Using 1 trillion files helps scientist find a needle in a haystack - Albuquerque Journal

Using 1 trillion files helps scientist find a needle in a haystack

A Los Alamos National Laboratory scientist having trouble solving a stubborn research problem needed some help – his scientific simulations had generated a sea of data, but it took so long to search the data that he couldn’t find the information he needed. He found himself looking for the proverbial needle in a haystack. At the same time, the lab’s storage research team had been hard at work on another classic big data problem: creating massive numbers of files as quickly as possible. The day the team met with the scientist, you could say that Big Science and Big Data put their heads together – and now they’re making history.
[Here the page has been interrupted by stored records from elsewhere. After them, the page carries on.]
(** [_sput_check_failed] and [_sput_check_succeeded]. *)
Definition sput_checked (pass : bool) (s : sput) : harness :=
  die_unless_initialized s (die_unless_suite_set s (fun n =>
  let su := suite s in
  let su := {| su_name := su_name su; su_nr := su_nr su; su_checks := su_checks su;
               su_ok := if pass then u64 (su_ok su + 1) else su_ok su;
               su_nok := if pass then su_nok su else u64 (su_nok su + 1) |} in
  let s := set_suite s su in
  Goes (print s (L_check (su_nr su) (su_checks su) (default "(null)"%string (te_name (test s))) (te_nr (test s)) pass)))).

(** ** User macros *)

Definition sput_start_testing (s : sput) : sput :=
  {| stream := 0; out := out s; initialized := SPUT_INITIALIZED;
     overall := {| all_checks := 0; all_suites := 0; all_ok := 0; all_nok := 0 |};
     suite := no_suite; test := no_test |}.

Definition sput_leave_suite (s : sput) : harness :=
  die_unless_initialized s (die_unless_suite_set s (fun _ =>
  let su := suite s in
  let s := print s (L_leave (su_checks su) (su_ok su) (su_nok su)) in
  let o := overall s in
  let s := set_overall s {| all_checks := u64 (all_checks o + su_checks su); all_suites := all_suites o;
                            all_ok := u64 (all_ok o + su_ok su); all_nok := u64 (all_nok o + su_nok su) |} in
  Goes (set_suite s no_suite))).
A modern laptop computer typically has just short of a million files in all of its folders. And the Trinity supercomputer can create a million files in just about 5 seconds. But in extreme scale simulation, science researchers often deal with quantities far beyond a million. In fact, in this physicist’s simulation, he needed to generate trillions of particles – a million times larger than a million – and then look at the trajectory of only a few of them. Imagine you’re standing in the Sahara looking at trillions of grains of sand around your feet. Your challenge is to locate just one of them, then track its every movement as a dust devil whips through.

If the lab scientist tried to create a file for each of those trillion particles using Trinity, it would take 57 days just to create the files in that folder – and the supercomputer wouldn’t be doing anything else during that time. Trinity is too important to the lab’s stockpile stewardship mission to simply perform this one task for 57 days. A typical day in the life of Trinity supports multiple scientists, each pursuing important research projects in materials science, plasma physics, fluid dynamics – you name it. There had to be a better solution.

The Ultrascale Systems Research Center in the lab’s High Performance Computing Division is tasked with realizing the next generation of supercomputing. With efforts in storage research, novel computer architectures and extreme scale platform management, the center is uniquely positioned to tackle these seemingly impossible computing challenges. In particular, a collaboration between the center and Carnegie Mellon University had developed an experimental file system designed to support unprecedented numbers of files and folders. It wasn’t obvious it would work, but it seemed like a chance worth taking.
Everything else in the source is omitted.